A tratti, questa scelta lessicale legata al gergo dei giovanissimi di oggi crea una certa difficoltà di comprensione per il pubblico adulto, rallentando il fluire della lettura. Tuttavia trasmette un messaggio preciso: il mondo adolescenziale, in qualsiasi epoca, risulta inaccessibile a chi non vi appartiene.
La personalità eterea di Julian, tratteggiata in modo sapiente nel procedere del romanzo, nella sua leggerezza disincantata riesce a catalizzare su di sé l’attenzione e conquista il lettore.
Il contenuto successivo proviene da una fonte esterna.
Lemma one_line_literal (s : jsstring) :
  existsb (N.eqb newline) s = false -> one_line s.
Proof.
  intros H Hin. assert (existsb (N.eqb newline) s = true); [|congruence].
  apply existsb_exists. exists newline. split; [assumption | apply N.eqb_refl].
Qed.

Lemma one_line_digits (d : Decimal.uint) : one_line (JS.digits d).
Proof.
  unfold one_line. induction d; simpl; intros H; try easy;
    destruct H as [H | H]; try discriminate; auto.
Qed.

Lemma one_line_toString (n : N) : one_line (toString n).
Proof. apply one_line_digits. Qed.

Lemma render_unlines (bs : list server_block) :
  render bs = unlines (flat_map block_lines bs).
Proof.
  unfold render. induction bs as [|b bs IH]; simpl; [reflexivity|].
  now rewrite unlines_app, IH.
Qed.

End Lines.

Ltac one_line :=
  first [ assumption
        | apply one_line_literal; vm_compute; reflexivity
        | apply one_line_toString
        | apply one_line_app; [one_line | one_line] ].

Section LineCount.

Variable domain : jsstring.
Variable docker : list jsstring.
Hypothesis domain_one_line : one_line domain.

Lemma block_one_line (b : server_block) :
  match app_of b with Some app => one_line app | None => True end ->
  match b with Http d | Root d | Proxy _ d _ | Static _ d => d = domain end ->
  Forall one_line (block_lines b).
Proof.
  destruct b as [d|d|app d port|app d]; simpl; intros Happ ->;
    repeat (apply Forall_cons; [one_line|]); apply Forall_nil.
Qed.

Lemma app_blocks_one_line (apps : list jsstring) (port : N) :
  Forall one_line apps ->
  Forall one_line (flat_map block_lines (app_blocks domain docker apps port)).
Proof.
  intros H. revert port.
  induction H as [|app rest Happ Hrest IH]; intros port; cbn [app_blocks].
  - constructor.
  - destruct (includes docker app); cbn [flat_map]; apply Forall_app; split;
      try apply IH.
    + now apply (block_one_line (Proxy app domain port)).
    + now apply (block_one_line (Static app domain)).
Qed.

Lemma config_one_line (apps : list jsstring) :
  Forall one_line apps ->
  Forall one_line (flat_map block_lines (config_blocks domain apps docker)).
Proof.
  intros H. unfold config_blocks. cbn [flat_map].
  apply Forall_app; split; [now apply (block_one_line (Http domain))|].
  apply Forall_app; split; [now apply (block_one_line (Root domain))|].
  now apply app_blocks_one_line.
Qed.

(** Counting the lines that pass a test [p], block by block. *)
Variable p : jsstring -> bool.
Variables in_http in_root in_proxy in_static : nat.
Hypothesis p_empty : p [] = false.
Hypothesis p_http : length (filter p (http_server domain)) = in_http.
Hypothesis p_root : length (filter p (root_server domain)) = in_root.
Hypothesis p_proxy :
  forall app port, length (filter p (docker_server app domain port)) = in_proxy.
Hypothesis p_static :
  forall app, length (filter p (static_server app domain)) = in_static.
(** X19. The [depth] argument of [get_entity_network] has no effect: any
    two depths give the same network, which holds direct relationships
    only; [explore_entity] is the call with depth 2. *)
Theorem get_entity_network_ignores_depth (entity_name : string) (d1 d2 : Z) (st : Store) :
  get_entity_network entity_name d1 st = get_entity_network entity_name d2 st
  /\ explore_entity entity_name st = get_entity_network entity_name d1 st.
Proof.
  unfold explore_entity, get_entity_network.
  split; apply get_entity_network_fuel_depth.
Qed.

(** X20. A negative limit cuts from the end: [find_related_memories] with
    limit [-k] returns the whole ranking (what a limit as large as the
    number of stored memories returns) without its last [k] elements, and
    nothing once [k] reaches the length of the ranking. *)
Theorem find_related_memories_negative (nlp : NLPProcessor) (query : string)
    (k : nat) (st : Store) :
  let ranking :=
    fst (find_related_memories nlp query (Z.of_nat (length (memories st))) st) in
  fst (find_related_memories nlp query (- Z.of_nat (S k)) st)
  = take (length ranking - S k) ranking.
Proof.
  intros ranking. subst ranking.
  rewrite !find_related_memories_unfold, slice_to_nat.
  set (l := Sql.stable_sort score_before _).
  assert (Hl : (length l <= length (memories st))%nat).
  { subst l. rewrite stable_sort_length, length_fmap.
    etrans; [apply length_filter|].
    unfold Sql.select_memories. cbn [fst]. now rewrite stable_sort_length. }
  rewrite (take_ge l) by exact Hl.
  unfold slice_to. destruct (Z.leb_spec 0 (- Z.of_nat (S k))) as [H|H]; [lia|].
  f_equal. lia.
Qed.

(** ** Tokenisation *)

Lemma is_space_lower (c : ascii) : Text.is_space (Text.lower_ascii c) = Text.is_space c.
Proof. destruct c as [[] [] [] [] [] [] [] []]; reflexivity. Qed.

Lemma all_chars_lower_space (s : string) :
  all_chars Text.is_space (Text.lower s) = all_chars Text.is_space s.
Proof.
  induction s as [|c s IH]; [reflexivity|].
  cbn [Text.lower all_chars]. now rewrite is_space_lower, IH.
Qed.

Lemma split_blank (s : string) : all_chars Text.is_space s = true -> Text.split s = [].
Proof.
  unfold Text.split. induction s as [|c s IH]; intros H; [reflexivity|].
  cbn [all_chars] in H. apply andb_true_iff in H as [Hc H].
  cbn [Text.split_go]. rewrite Hc. now apply IH.
Qed.

(** X21. A text made of white space only, the empty text included, has no
    words, and its similarity to any text is 0, whichever side it is on. *)
Theorem calculate_text_similarity_blank (blank text : string) :
  all_chars Text.is_space blank = true ->
  Text.split blank = []
  /\ calculate_text_similarity blank text = 0
  /\ calculate_text_similarity text blank = 0.
Proof.
  intros H.
  assert (E : word_set blank = ∅).
  { unfold word_set. rewrite split_blank; [reflexivity|]. now rewrite all_chars_lower_space. }
  split; [now apply split_blank|].
  rewrite !calculate_text_similarity_jaccard. unfold jaccard. rewrite E.
  split; rewrite decide_True; try reflexivity; [now left | now right].
Qed.

Lemma calculate_text_similarity_blank_witness :
  Text.split "  " = []
  /\ calculate_text_similarity "  " Demo.text = 0
  /\ calculate_text_similarity Demo.text "  " = 0.
Proof.
  apply (calculate_text_similarity_blank "  " Demo.text). reflexivity.
Defined.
Come nei romanzi di formazione, nel mondo esterno non accade molto.
È un agosto milanese, in cui la città si muove con appiccicosa lentezza ed è tutto chiuso, come dice il titolo: negozi, sentimenti, pensieri, relazioni umane. Il corpo di Julian è serrato a ogni stimolo esterno, cibo compreso, così come il suo animo rifiuta ogni scambio umano.
La vera, intrigante evoluzione è nella mente di Julian: il protagonista uscirà lentamente dalla sua clausura auto-imposta per affrontare la realtà che, per quanto crudele, non può ignorare ed è meno spaventosa dei mostri dell’immaginazione.